(Problem requirements):
Please repeat the line that contains "unfold clicked. rewrite" and every line after it, exactly, through the end of the records.

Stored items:
[Start of Attachment]

Lemma run_without_work_only_notifies_witness :
  transcribeAudioInNote (vaultHost echoAnswer) [] configured (open (lit "No audio here."))
  = (tt, mkSt (lit "No audio here.") [Notice [26410; 25214; 21040; 38899; 39057]%N]).
Proof.
  apply (run_without_work_only_notifies (vaultHost echoAnswer) [] configured
           (open (lit "No audio here."))).
  - vm_compute. discriminate.
  - right. reflexivity.
Defined.

Lemma run_trace_order_witness :
  exists placeholders splices,
    trace_of (transcribeAudioInNote (vaultHost rateLimited) [] configured (open clipDoc))
    = [Notice (foundNotice configured 1)]
      ++ placeholders
      ++ [Transcribe gemini (lit "/vault/Audio/clip.mp3")]
      ++ splices
      ++ [Notice (lit "All transcriptions complete!")].
Proof.
  destruct (run_trace_order (vaultHost rateLimited) [] configured (open clipDoc)
              (Some (lit "Notes/day.md")))
    as (pl & sp & E & _).
  - vm_compute. discriminate.
  - reflexivity.
  - vm_compute. discriminate.
  - exists pl, sp. exact E.
Defined.

Lemma run_on_a_note_without_file_witness :
  doc_of (transcribeAudioInNote
            (mkHost (Some None) (fun _ _ => None) (fun p => p) (fun p => Ok p)
                    (fun _ _ _ _ => Ok (lit "hi")) (fun _ _ _ _ => Ok (lit "hi")))
            [] configured (open clipDoc))
  = lit "Intro" ++ [NL]
    ++ lit "> [!warning] Transcription Failed" ++ [NL]
    ++ lit "> Active note is not a file." ++ [NL]
    ++ lit "> ![[clip.mp3]]" ++ [NL]
    ++ [NL] ++ lit "Outro".
Proof.
  destruct (run_on_a_note_without_file
              (mkHost (Some None) (fun _ _ => None) (fun p => p) (fun p => Ok p)
                 (fun _ _ _ _ => Ok (lit "hi")) (fun _ _ _ _ => Ok (lit "hi")))
              [] configured (open clipDoc)) as (D & _).
  - vm_compute. discriminate.
  - reflexivity.
  - vm_compute. discriminate.
  - rewrite D. vm_compute. reflexivity.
Defined.
(** * wlog formatters: a shallow embedding of [formatters.go]

    The development models the two formatters of the wlog package, the
    text formatter and the JSON formatter, together with the helpers
    [getTimestamp], [writeString] and [itoa], and proves properties of
    the bytes they write.

    Conventions.
    - Go's [int] is the 64-bit two's complement integer; it is a [Z] and
      every arithmetic operation is wrapped explicitly ([wrap]).
    - A Go [string] is a Rocq [string]; a byte slice is a [list ascii].
    - [io.Writer] is a type class; a call returns the new stream state,
      the number of bytes accepted and an optional error.
    - A function that can panic returns a [result]. *)

From Stdlib Require Import ZArith Ascii String List Lia Bool.
From stdpp Require Import base list strings gmap.

Local Open Scope Z_scope.

(** ** Machine integers *)

Module Int.

Definition min_int : Z := - 2 ^ 63.
Definition max_int : Z := 2 ^ 63 - 1.

(** Two's complement wrap-around of a mathematical integer. *)
Definition wrap (x : Z) : Z := (x + 2 ^ 63) mod 2 ^ 64 - 2 ^ 63.

Definition in_range (x : Z) : Prop := min_int <= x <= max_int.

Definition add (x y : Z) : Z := wrap (x + y).
Definition sub (x y : Z) : Z := wrap (x - y).
Definition mul (x y : Z) : Z := wrap (x * y).
(** Go's [/] truncates towards zero. *)
Definition quot (x y : Z) : Z := wrap (Z.quot x y).

(** The conversion [byte(x)] keeps the low eight bits. *)
Definition to_byte (x : Z) : ascii := ascii_of_N (Z.to_N (Z.land x 255)).

End Int.

(** ** Bytes and strings *)

Definition bytes := list ascii.

(** The conversion [[]byte(s)]. *)
Definition bytes_of (s : string) : bytes := list_ascii_of_string s.
(** ** The player: the inventory and healing *)

(** The inventory and the hit points. [use_item] with an index outside
    the inventory returns nothing and changes nothing. With an index
    inside it, and a heal value that is a number, it returns the item at
    the index and takes exactly that item out: the items before it keep
    their places, the items after it move down by one; the hit points
    rise by the heal value, but not above the maximum, and nothing else
    changes. An item added by [add_item] is the last of the inventory,
    and using it there gives the inventory back as it was; nothing and
    an empty dictionary are not added. [heal] returns the hit points it
    has restored: with hit points within the maximum and an amount that
    is not negative, no more than the amount and never above the
    maximum. *)
Theorem inventory_and_healing (p : BattlePlayer.t) :
  (forall index : Z,
     index < 0 \/ Z.of_nat (length (BattlePlayer.inventory p)) <= index ->
     BattlePlayer.use_item index p = Some (None, p))
  /\ (forall (i : nat) (item : ItemData.item) (v : Z),
        BattlePlayer.inventory p !! i = Some item ->
        ItemData.heal_value item = Some v ->
        exists p',
          BattlePlayer.use_item (Z.of_nat i) p = Some (Some item, p')
          /\ BattlePlayer.inventory p' = delete i (BattlePlayer.inventory p)
          /\ length (BattlePlayer.inventory p')
             = (length (BattlePlayer.inventory p) - 1)%nat
          /\ (forall j, (j < i)%nat ->
                BattlePlayer.inventory p' !! j = BattlePlayer.inventory p !! j)
          /\ (forall j, (i <= j)%nat ->
                BattlePlayer.inventory p' !! j
                = BattlePlayer.inventory p !! S j)
          /\ Player.hp (BattlePlayer.stats p')
             = Z.min (Player.max_hp (BattlePlayer.stats p))
                     (Player.hp (BattlePlayer.stats p) + v)
          /\ Player.max_hp (BattlePlayer.stats p')
             = Player.max_hp (BattlePlayer.stats p)
          /\ Player.invulnerability_timer (BattlePlayer.stats p')
             = Player.invulnerability_timer (BattlePlayer.stats p)
          /\ BattlePlayer.battle_x p' = BattlePlayer.battle_x p
          /\ BattlePlayer.battle_y p' = BattlePlayer.battle_y p)
  /\ (forall (d : ItemData.item) (v : Z),
        d <> ∅ -> ItemData.heal_value d = Some v ->
        BattlePlayer.inventory (BattlePlayer.add_item (Some d) p)
        = BattlePlayer.inventory p ++ [d]
        /\ exists p',
             BattlePlayer.use_item
               (Z.of_nat (length (BattlePlayer.inventory p)))
               (BattlePlayer.add_item (Some d) p)
             = Some (Some d, p')
             /\ BattlePlayer.inventory p' = BattlePlayer.inventory p)
  /\ BattlePlayer.add_item None p = p
  /\ BattlePlayer.add_item (Some ∅) p = p
  /\ (forall amount : Z,
        0 <= amount ->
        Player.hp (BattlePlayer.stats p) <= Player.max_hp (BattlePlayer.stats p) ->
        let '(restored, p') := BattlePlayer.heal amount p in
        0 <= restored <= amount
        /\ Player.hp (BattlePlayer.stats p')
           = Player.hp (BattlePlayer.stats p) + restored
        /\ Player.hp (BattlePlayer.stats p')
           <= Player.max_hp (BattlePlayer.stats p)).
Proof.
  split; [|split; [|split; [|split; [|split]]]].
  - intros index Hout. unfold BattlePlayer.use_item.
    destruct (Z.leb_spec 0 index); [|reflexivity].
    destruct (Z.ltb_spec index (Z.of_nat (length (BattlePlayer.inventory p))));
      [lia|reflexivity].
  - intros i item v Hi Hv.
    pose proof (lookup_lt_Some _ _ _ Hi) as Hlt.
    unfold BattlePlayer.use_item.
    destruct (Z.leb_spec 0 (Z.of_nat i)); [|lia].
    destruct (Z.ltb_spec (Z.of_nat i)
                (Z.of_nat (length (BattlePlayer.inventory p)))); [|lia].
    cbn [andb]. rewrite Nat2Z.id, Hi, Hv.
    eexists. split; [reflexivity|].
    cbn [BattlePlayer.inventory BattlePlayer.stats BattlePlayer.battle_x
         BattlePlayer.battle_y Player.hp Player.max_hp
         Player.invulnerability_timer].
    split; [reflexivity|].
    split; [apply length_delete; eauto|].
    split; [intros j Hj; apply list_lookup_delete_lt; exact Hj|].
    split; [intros j Hj; apply list_lookup_delete_ge; exact Hj|].
    repeat split.
  - intros d v Hne Hv. unfold BattlePlayer.add_item.
    rewrite bool_decide_eq_false_2 by exact Hne.
    cbn [BattlePlayer.inventory]. split; [reflexivity|].
    unfold BattlePlayer.use_item. cbn [BattlePlayer.inventory].
    rewrite length_app. cbn [length].
    destruct (Z.leb_spec 0 (Z.of_nat (length (BattlePlayer.inventory p))));
      [|lia].
    destruct (Z.ltb_spec (Z.of_nat (length (BattlePlayer.inventory p)))
                (Z.of_nat (length (BattlePlayer.inventory p) + 1))); [|lia].
    cbn [andb]. rewrite Nat2Z.id.
    rewrite lookup_app_r by lia. rewrite Nat.sub_diag. cbn [lookup list_lookup].
    rewrite Hv. eexists. split; [reflexivity|].
    cbn [BattlePlayer.inventory].
    rewrite (delete_middle (BattlePlayer.inventory p) [] d).
    apply app_nil_r.
  - reflexivity.
  - unfold BattlePlayer.add_item. rewrite bool_decide_eq_true_2 by reflexivity.
    reflexivity.
  - intros amount Ha Hhp. unfold BattlePlayer.heal. cbv zeta.
    cbn [BattlePlayer.stats BattlePlayer.with_stats Player.hp]. lia.
Qed.


(** ** The battle: collisions *)

(** An invulnerable player goes through the loop over the bullets
    untouched, and no bullet is killed. *)
Lemma check_bullets_invulnerable (cfg : Settings) (damage : Z)
    (player_rect : Rect.t) (l : list nat) :
  forall (m : AttackManager.t) (player : Player.t),
    0 < Player.invulnerability_timer player ->
    fold_left (Battle.check_bullet cfg damage player_rect) l (m, player)
    = (m, player).
Proof.
  induction l as [|k l IH]; intros m player Hinv; [reflexivity|].
  cbn [fold_left].
  assert (E : Battle.check_bullet cfg damage player_rect (m, player) k
              = (m, player)).
  { unfold Battle.check_bullet.
    destruct (AttackManager.sprites m !! k) as [sp|]; [|reflexivity].
    destruct (Rect.colliderect _ _); [|reflexivity].
    unfold Player.take_damage.
    destruct (Z.gtb_spec (Player.invulnerability_timer player) 0); [|lia].
    reflexivity. }
  rewrite E. apply IH, Hinv.
Qed.
Lemma Set_delete_absent (n : NodeId) (xs : list NodeId) :
  ~ In n xs -> Set_delete n xs = xs.
Proof.
  intro H. unfold Set_delete. induction xs as [|x xs IH]; simpl; [reflexivity|].
  destruct (Nat.eqb x n) eqn:E; simpl.
  - exfalso. apply H. left. apply Nat.eqb_eq. exact E.
  - rewrite IH; [reflexivity|]. intro Hin. apply H. right. exact Hin.
Qed.

Lemma Set_delete_add (n : NodeId) (xs : list NodeId) :
  ~ In n xs -> Set_delete n (Set_add n xs) = xs.
Proof.
  intro H. unfold Set_add.
  destruct (existsb (Nat.eqb n) xs) eqn:E.
  - exfalso. apply existsb_exists in E. destruct E as (x & Hx & Heq).
    apply Nat.eqb_eq in Heq. subst. exact (H Hx).
  - unfold Set_delete. rewrite filter_app. simpl. rewrite Nat.eqb_refl. simpl.
    rewrite app_nil_r. apply Set_delete_absent. exact H.
Qed.

(** X15. A unit that plays to its end leaves no trace in the set.  In any
    state the event loop can reach, enqueueing a chunk and then receiving the
    ['ended'] event of the node it created leaves the playback set exactly as
    it was before the chunk -- the unit is removed, every other unit stays --
    while the cursor remains advanced past the unit. *)
Theorem ended_unit_leaves_the_set :
  forall (evs : list Event) (a : Arrival),
    plays a ->
    let s := run evs initial in
    let n := next_id (platform s) in
    let s' := exec (onended n) (exec (enqueue a) s) in
    In n (audioSourcesRef (exec (enqueue a) s)) /\
    audioSourcesRef s' = audioSourcesRef s /\
    nextStartTimeRef s'
    = (Qmax (nextStartTimeRef s) (a_currentTime a) + duration (a_decoded a))%Q.
Proof.
  intros evs a Ha s n s'.
  destruct (enqueue_effect s Ha) as (_ & Hnext & _ & Hset).
  assert (Hfresh : ~ In n (audioSourcesRef s)).
  { intro Hin. pose proof (ids_run evs) as Hb. fold s in Hb.
    unfold ids_bounded in Hb. rewrite Forall_forall in Hb.
    specialize (Hb n Hin). unfold n in Hb. lia. }
  split; [rewrite Hset; apply In_Set_add|].
  unfold s', onended. js_unfold. simpl.
  rewrite Hset, Hnext. split; [apply Set_delete_add; exact Hfresh | reflexivity].
Qed.

(** X15 in the playing call: a second chunk is enqueued and ends. *)
Lemma ended_unit_leaves_the_set_witness :
  audioSourcesRef
    (exec (onended (next_id (platform (run playing_events initial))))
       (exec (enqueue {| a_message := audio_message; a_currentTime := 2;
                         a_decoded := {| duration := 1 |} |})
             (run playing_events initial)))
  = audioSourcesRef (run playing_events initial).
Proof.
  assert (H : plays {| a_message := audio_message; a_currentTime := 2;
                       a_decoded := {| duration := 1 |} |}) by (split; reflexivity).
  exact (proj1 (proj2 (ended_unit_leaves_the_set playing_events _ H))).
Defined.

(** ** The mute button during a call *)

Lemma run_job_mic (b : bool) (s : App) (j : PromiseId * Reaction) :
  run_job (with_isMicOn b s) j = with_isMicOn b (run_job s j).
Proof.
  unfold run_job. simpl platform.
  destruct (promise_state (fst j) (platform s)) as [[rs|session]|]; try reflexivity.
  destruct j as [p [media|]]; simpl; [reflexivity|].
  rewrite !disconnect_resume_spec. reflexivity.
Qed.

Lemma settle_mic (b : bool) (js : list (PromiseId * Reaction)) (s : App) :
  settle js (with_isMicOn b s) = with_isMicOn b (settle js s).
Proof.
  revert s. induction js as [|j js IH]; intro s; simpl; [reflexivity|].
  fold (settle js (run_job (with_isMicOn b s) j)). fold (settle js (run_job s j)).
  rewrite run_job_mic. apply IH.
Qed.

Lemma drain_mic (b : bool) (s : App) : drain (with_isMicOn b s) = with_isMicOn b (drain s).
Proof.
  unfold drain. simpl platform.
  exact (settle_mic b (jobs (platform s)) (with_platform (with_jobs [] (platform s)) s)).
Qed.

Lemma tick_handler_mic (b : bool) (s : App) (n : NodeId) (f : Frame) :
  handler (capture_tick n f) (with_isMicOn b s)
  = (fst (handler (capture_tick n f) s),
     with_isMicOn b (snd (handler (capture_tick n f) s))).
Proof.
  unfold handler, onaudioprocess, subscribe. js_unfold. simpl.
  destruct (find (fun np => Nat.eqb (fst np) n) (processors (platform s))) as [[m p]|];
    [|reflexivity].
  destruct (closure_of p (platform s)) as [c|]; [|reflexivity].
  destruct (cl_isMicOn c); simpl; [|reflexivity].
  destruct (promise_state p (platform s)) as [[rs|session]|]; reflexivity.
Qed.

Lemma tick_mic (b : bool) (s : App) (n : NodeId) (f : Frame) :
  step (with_isMicOn b s) (capture_tick n f) = with_isMicOn b (step s (capture_tick n f)).
Proof.
  unfold step, run_task. rewrite tick_handler_mic.
  destruct (handler (capture_tick n f) s) as [[a|e] s1]; simpl fst; simpl snd.
  - apply drain_mic.
  - exact (drain_mic b (exec (emit (unhandled e)) s1)).
Qed.

Lemma toggles_only_flip (k : nat) (s : App) :
  jobs (platform s) = [] ->
  exists b : bool, run (repeat user_toggles_mic k) s = with_isMicOn b s.
Proof.
  revert s. induction k as [|k IH]; intros s Hjobs; simpl.
  - exists (isMicOn s). destruct s; reflexivity.
  - assert (Hstep : step s user_toggles_mic = with_isMicOn (negb (isMicOn s)) s).
    { unfold step, run_task, handler. rewrite toggleMic_spec.
      apply drain_idle. exact Hjobs. }
    rewrite Hstep. destruct (IH (with_isMicOn (negb (isMicOn s)) s) Hjobs) as [b Hb].
    exists b. rewrite Hb. reflexivity.
Qed.

(** X16. During a call the mute button has no effect on what is transmitted:
    after any number of clicks on it, a capture tick encodes and sends -- or
    drops -- its frame exactly as it would have without the clicks.  What
    decides is the [isMicOn] of the render that started the call; the clicks
    only change the state variable. *)
Theorem mute_clicks_do_not_reach_capture :
  forall (k : nat) (s : App) (n : NodeId) (inputData : Frame),
    jobs (platform s) = [] ->
    let clicked := run (repeat user_toggles_mic k) s in
    log (step clicked (capture_tick n inputData)) = log (step s (capture_tick n inputData)) /\
    platform (step clicked (capture_tick n inputData))
    = platform (step s (capture_tick n inputData)).
Proof.
  intros k s n inputData Hjobs clicked.
  destruct (toggles_only_flip k s Hjobs) as [b Hb].
  unfold clicked. rewrite Hb, tick_mic. split; reflexivity.
Qed.

(** X16 in the running call: one click, then a tick. *)
Lemma mute_clicks_do_not_reach_capture_witness :
  jobs (platform in_call) = [] /\
  log (step (run (repeat user_toggles_mic 1) in_call) (capture_tick 2%nat 7%nat))
  = log (step in_call (capture_tick 2%nat 7%nat)).
Proof.
  assert (H : jobs (platform in_call) = []) by reflexivity.
  split; [exact H|].
  exact (proj1 (mute_clicks_do_not_reach_capture 1 in_call 2%nat 7%nat H)).
Defined.

(** ** Scheduling on the event loop *)

Lemma scheduled_drain (s : App) : scheduled (log (drain s)) = scheduled (log s).
Proof.
  destruct (drain_result s) as (l & (_ & Hq & _) & _ & [-> | ->]); simpl;
    rewrite scheduled_app, Hq, app_nil_r; reflexivity.
Qed.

[End of Attachment]

(Reply to the exercise):
  unfold clicked. rewrite Hb, tick_mic. split; reflexivity.
Qed.

(** X16 in the running call: one click, then a tick. *)
Lemma mute_clicks_do_not_reach_capture_witness :
  jobs (platform in_call) = [] /\
  log (step (run (repeat user_toggles_mic 1) in_call) (capture_tick 2%nat 7%nat))
  = log (step in_call (capture_tick 2%nat 7%nat)).
Proof.
  assert (H : jobs (platform in_call) = []) by reflexivity.
  split; [exact H|].
  exact (proj1 (mute_clicks_do_not_reach_capture 1 in_call 2%nat 7%nat H)).
Defined.

(** ** Scheduling on the event loop *)

Lemma scheduled_drain (s : App) : scheduled (log (drain s)) = scheduled (log s).
Proof.
  destruct (drain_result s) as (l & (_ & Hq & _) & _ & [-> | ->]); simpl;
    rewrite scheduled_app, Hq, app_nil_r; reflexivity.
Qed.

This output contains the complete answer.